RUNX1-FPD (familial platelet disorder) is caused by inherited mutations in the gene that encodes the protein called RUNX1, a master regulator of gene expression in blood-forming cells. As its name suggests, RUNX1-FPD affects platelet counts and function, and most patients suffer from bleeding issues and easy bruising. RUNX1 mutations also cause allergic and autoimmune disease and increase the risk of blood cancers.
“Beyond bleeding issues, there is significant variability in the patient experience,” said Katrin Ericson, PhD, executive director of the RUNX1 Research Program. “Some patients suffer from severe reactive airway disease; others suffer from challenging autoimmune diseases like juvenile idiopathic arthritis; and about half of patients will face a blood cancer diagnosis at some point in their life.
“Patients often experience a diagnostic odyssey before receiving genetic testing to confirm a RUNX1-FPD diagnosis, and there are no established treatments specific to the disease.”
The RUNX1 Research Program patient community continues to grow and to date includes 178 families representing 306 affected individuals.
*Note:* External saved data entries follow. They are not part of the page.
(** [finditer] gives the first match and then the matches in what the
    match left over. *)
Lemma finditer_unfold (r : regex) (s : str) :
  consuming false r ->
  finditer false r s
  = match search false r s with
    | None => []
    | Some m =>
        group1 m
        :: finditer_from (length (after m)) false r
             (prev_after None (take (length s - length (after m)) s)) (after m)
    end.
Proof.
  intros Hc. unfold finditer, search. destruct s as [|c s].
  - cbn [length finditer_from].
    destruct (search_from false r None []) as [m|] eqn:E; [|reflexivity].
    apply (search_from_shorter _ _ _ _ _ Hc) in E. cbn in E. lia.
  - cbn [length finditer_from].
    destruct (search_from false r None (c :: s)) as [m|] eqn:E; [|reflexivity].
    pose proof (search_from_shorter _ _ _ _ _ Hc E) as Hlt. cbn in Hlt.
    f_equal. apply (finditer_from_fuel false r Hc); lia.
Qed.

Lemma A_HREF_RE_sound (prev : option Z) (s : str)
    (prev' : option Z) (s' : str) (g' : option str) :
  matches false A_HREF_RE prev s None prev' s' g' ->
  exists h, g' = Some h /\ h <> [] /\ forallb not_quote h = true.
Proof.
  unfold A_HREF_RE, Plus. code_points. cbn [Seq Lits matches app].
  intros H. open_match. subst.
  match goal with
  | H : forallb not_quote ?ds = true |- _ =>
      exists ds; rewrite take_app_exact; repeat split; [|exact H];
      destruct ds; [cbn in *; lia | discriminate]
  end.
Qed.

Lemma A_HREF_nonempty (html href : str) :
  href ∈ finditer false A_HREF_RE html -> href <> [].
Proof.
  intros H. apply finditer_from_sound in H as (p0 & s1 & p' & s' & g' & Hm & ->).
  apply A_HREF_RE_sound in Hm as (h & -> & Hne & _). exact Hne.
Qed.

Lemma WINES_HREF_RE_sound (prev : option Z) (s : str)
    (prev' : option Z) (s' : str) (g' : option str) :
  matches false WINES_HREF_RE prev s None prev' s' g' ->
  exists p, g' = Some p /\ wine_path p.
Proof.
  unfold WINES_HREF_RE, Plus, wine_path. code_points.
  cbn [Seq Lits matches app].
  intros H. open_match. subst. literals.
  match goal with
  | H : forallb _ ?ds = true |- _ =>
      exists ([47; 119; 105; 110; 101; 115; 47] ++ ds); split;
      [ f_equal; apply (take_app_exact ([47; 119; 105; 110; 101; 115; 47] ++ ds))
      | exists ds; repeat split; [|exact H];
        destruct ds; [cbn in *; lia | discriminate] ]
  end.
Qed.
(** * Bookstore API comparison: store, REST and GraphQL strategies

    A shallow embedding of the Python sources under [src/api_comparison]:
    - [shared/models.py]    : the four dataclasses,
    - [shared/database.py]  : [MockDatabase] with its seed data,
    - [rest_api/app.py]     : the two creation handlers for books and orders,
    - [graphql_api/schema.py] : the [Query] and [Mutation] resolvers,
    - [client_examples/*.py]: the two metric-collecting clients.

    Python [int] is [Z], [float] is binary64 ([PrimFloat.float]), [str] is
    [string], a list is [list], [Optional[T]] is [option T].  A raised
    exception is the [Raise] branch of [result].  Calls to [print] have no
    part in any result and are left out. *)

From Stdlib Require Import ZArith List String Ascii Bool Lia Floats.
From Stdlib Require Import DecimalString.
Import ListNotations.
Local Open Scope string_scope.
Local Open Scope Z_scope.

Set Warnings "-inexact-float,-register-all".

(** ** Python run-time notions shared by all modules *)

Inductive exn : Type :=
| ValueError (msg : string)
| KeyError (key : string)
| TypeError
| AttributeError.

(** [str(e)] as a handler prints it.  Only [ValueError] reaches one; the
    other two names stand for messages no handler ever shows. *)
Definition str_of_exn (e : exn) : string :=
  match e with
  | ValueError msg => msg
  | KeyError key => "'" ++ key ++ "'"
  | TypeError => "TypeError"
  | AttributeError => "AttributeError"
  end.

Inductive result (A : Type) : Type :=
| Ok (a : A)
| Raise (e : exn).
Arguments Ok {A} a.
Arguments Raise {A} e.

Definition bind {A B : Type} (r : result A) (k : A -> result B) : result B :=
  match r with
  | Ok a => k a
  | Raise e => Raise e
  end.

Notation "x <- c1 ;; c2" := (bind c1 (fun x => c2))
  (at level 100, c1 at next level, right associativity).

(** [max(iterable)]: raises [ValueError] on an empty iterable (the message
    is the one of CPython up to 3.11). *)
Definition py_max (xs : list Z) : result Z :=
  match xs with
  | [] => Raise (ValueError "max() arg is an empty sequence")
  | x :: rest => Ok (fold_left Z.max rest x)
  end.

(** [xs[:n]] for an integer [n]: a negative bound counts from the end. *)
Definition py_slice_to {A : Type} (xs : list A) (n : Z) : list A :=
  if 0 <=? n then firstn (Z.to_nat n) xs
  else firstn (List.length xs - Z.to_nat (- n))%nat xs.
“Our proposal came from a series of observations that RUNX1 patients made about themselves — namely that they or their children seemed to have an increased predisposition to autoimmune and inflammatory conditions long before other health problems associated with RUNX1-FPD,” Bick said.
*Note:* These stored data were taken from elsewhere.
Lemma tips_log_quiet command :
  prompts (tips_log command) = [] /\ executed (tips_log command) = false.
Proof.
  unfold tips_log. destruct (get_safety_tips command) as [|t ts];
    [split; reflexivity|].
  generalize (t :: ts) as tips. intros tips.
  cbn [prompts executed existsb is_execute orb].
  rewrite prompts_app. unfold executed. rewrite existsb_app. cbn.
  rewrite !app_nil_r, orb_false_r.
  induction tips as [|a tips [IH1 IH2]]; [split; reflexivity|].
  cbn. now split.
Qed.

Lemma outcome_log_runs shell command user_input kind :
  prompts (outcome_log shell command user_input kind) = []
  /\ executed (outcome_log shell command user_input kind) = true.
Proof.
  unfold outcome_log. destruct (shell command) as [[ok out] err].
  split; reflexivity.
Qed.

Lemma finish_natural_run shell user_input response c :
  finish_natural shell user_input response c
  = (Ok true,
     mkConsole (asked c)
       (log c ++ tips_log (command response)
        ++ outcome_log shell (command response) user_input NATURAL)).
Proof.
  unfold finish_natural, tips_log, outcome_log, execute_command,
    display_output.
  destruct c as [n lg].
  destruct (get_safety_tips (command response)) as [|t ts].
  - unfold seq, ret, emit. cbn [asked log].
    destruct (shell (command response)) as [[ok out] err]. cbn [asked log].
    now rewrite <- !app_assoc.
  - unfold seq at 1 2. unfold print at 1. unfold emit at 1. cbn [asked log].
    unfold seq at 1. rewrite print_each_run. cbn [asked log].
    unfold print, emit, seq, ret. cbn [asked log].
    destruct (shell (command response)) as [[ok out] err]. cbn [asked log].
    rewrite <- !app_assoc. do 3 f_equal. simpl.
    rewrite <- ?app_assoc. reflexivity.
Qed.

Lemma finish_direct_run shell command c :
  finish_direct shell command c
  = (Ok true,
     mkConsole (asked c)
               (log c ++ outcome_log shell command command DIRECT)).
Proof.
  unfold finish_direct, outcome_log, execute_command, display_output.
  destruct c as [n lg]. unfold seq, ret, emit. cbn [asked log].
  destruct (shell command) as [[ok out] err]. cbn [asked log].
  now rewrite <- !app_assoc.
Qed.

Lemma natural_critical_run always_confirm user ctx shell user_input response risk :
  translated response ->
  analyze_command (command response) ctx = Ok risk ->
  level risk = CRITICAL ->
  _handle_natural_language always_confirm user ctx shell user_input response
                            fresh
  = (Ok true,
     if accepts user 0 then
       if accepts user 1 then
         mkConsole 2
           (critical_preamble response risk
            ++ [Ask "Are you absolutely certain you want to proceed?" false]
            ++ tips_log (command response)
            ++ outcome_log shell (command response) user_input NATURAL)
       else
         mkConsole 2
           (critical_preamble response risk
            ++ [ Ask "Are you absolutely certain you want to proceed?" false;
                 Print "Command cancelled." ])
     else
       mkConsole 1
         (critical_preamble response risk
          ++ [Print "Command cancelled for safety."])).
Proof.
  intros [Herr Hcmd] Hrisk Hlevel.
  destruct risk as [lvl rs ss]. cbn [level] in Hlevel. subst lvl.
  destruct response as [cmd expl err]. cbn [error command explanation] in *.
  unfold _handle_natural_language, critical_preamble.
  cbn [error command explanation].
  assert (Hfin : forall c, finish_natural shell user_input
                             (mkResponse cmd expl err) c
                           = (Ok true,
                              mkConsole (asked c)
                                (log c ++ tips_log cmd
                                 ++ outcome_log shell cmd user_input NATURAL)))
    by (intros c; apply finish_natural_run).
  generalize dependent (finish_natural shell user_input
                          (mkResponse cmd expl err)).
  intros run Hfin.
  destruct Herr as [-> | ->]; rewrite Hcmd; cbn [negb];
    unfold seq at 1; unfold analyze_command_safety, lift; rewrite Hrisk;
    unfold requires_confirmation; cbn [level value Z.geb Z.compare];
    rewrite orb_true_r;
    unfold seq, emit, print, confirm_or_cancel, Confirm_ask, ret, fresh,
      accepts;
    cbn;
    (destruct (user 0) as [[|]|]; cbn;
     [destruct (user 1) as [[|]|]; cbn; rewrite ?Hfin; reflexivity
     | reflexivity | reflexivity]).
Qed.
The patients and caregivers raised questions about immune system function and inflammation through the program’s “Research Guided by Patients Committee.”
“At the RUNX1 Research Program’s annual scientific meeting, I had the unique opportunity to participate in a workshop organized by this committee where I heard firsthand from patients with RUNX1-FPD about their experiences with inflammatory diseases and questions they wanted the scientific community to answer,” Bick said. “It was a powerful reminder of how much the research we are doing matters to these patients.”
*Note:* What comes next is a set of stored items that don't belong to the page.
(* Verification of the item-tree move task, the bulk-request schemas and the
   password route of the graasp backend.

   Sources embedded:
   - src/src/services/items/tasks/move-item-task.ts  (MoveItemTask.run, moveItem)
   - src/src/services/items/fluent-schema.ts        (moveMany, copyMany, deleteMany,
                                                     partialItemRequireOne, updateOne,
                                                     updateMany, getMany)
   - src/unnamed/part_001                           (POST /password/nouser,
                                                     POST and PATCH /password,
                                                     POST and PATCH /password/reset)
   - src/src/services/auth/plugins/password/test/fixtures/password.ts
                                                    (FileService)
   - src/src/services/item/plugins/itemLike/index.ts (POST and DELETE /:itemId/like)
   - src/src/services/item/plugins/publication/published/index.ts
                                                    (POST /collections/:itemId/publish)
   The item and membership services the move task calls (ItemService,
   ItemMembershipService, BaseItem) are not part of the source tree; they are
   modelled from the spec (sections 4.1 to 4.3) and marked as such; so is item
   creation (sections 3, 4.2 and 6), which is not in the source either. *)

From Stdlib Require Import String List Bool Arith NArith Lia.
Import ListNotations.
Bick and co-investigators Esther Obeng, MD, PhD, at St. Jude and Anupriya Agarwal, PhD, at the OHSU Knight Cancer Institute will explore how RUNX1 mutations contribute to inflammation using single-cell biology approaches to study gene expression programs in peripheral blood cells, bone marrow, skin and adipose tissue. They will also investigate how the different cells interact with each other.
“Peripheral blood allows us to capture circulating elements of the innate and adaptive immune system. Bone marrow, skin and adipose tissue are all accessible target tissues of inflammatory diseases,” Bick said.
Numerous anti-inflammatory medicines exist that target particular pro-inflammatory pathways, he added.
“If we identify a specific pro-inflammatory pathway that is perturbed in RUNX1-FPD, it might be possible to repurpose an existing anti-inflammatory drug for RUNX1-FPD patients.”
Bick also noted that the research findings will be widely and openly shared through the Chan Zuckerberg Initiative’s human cell atlas effort to accelerate research beyond the team’s own efforts.
“Our patient community is thrilled to be able to partner with these investigators to advance our understanding of how RUNX1 mutations drive inflammatory diseases and pave the way for treatments that can put an end to their suffering,” Ericson said.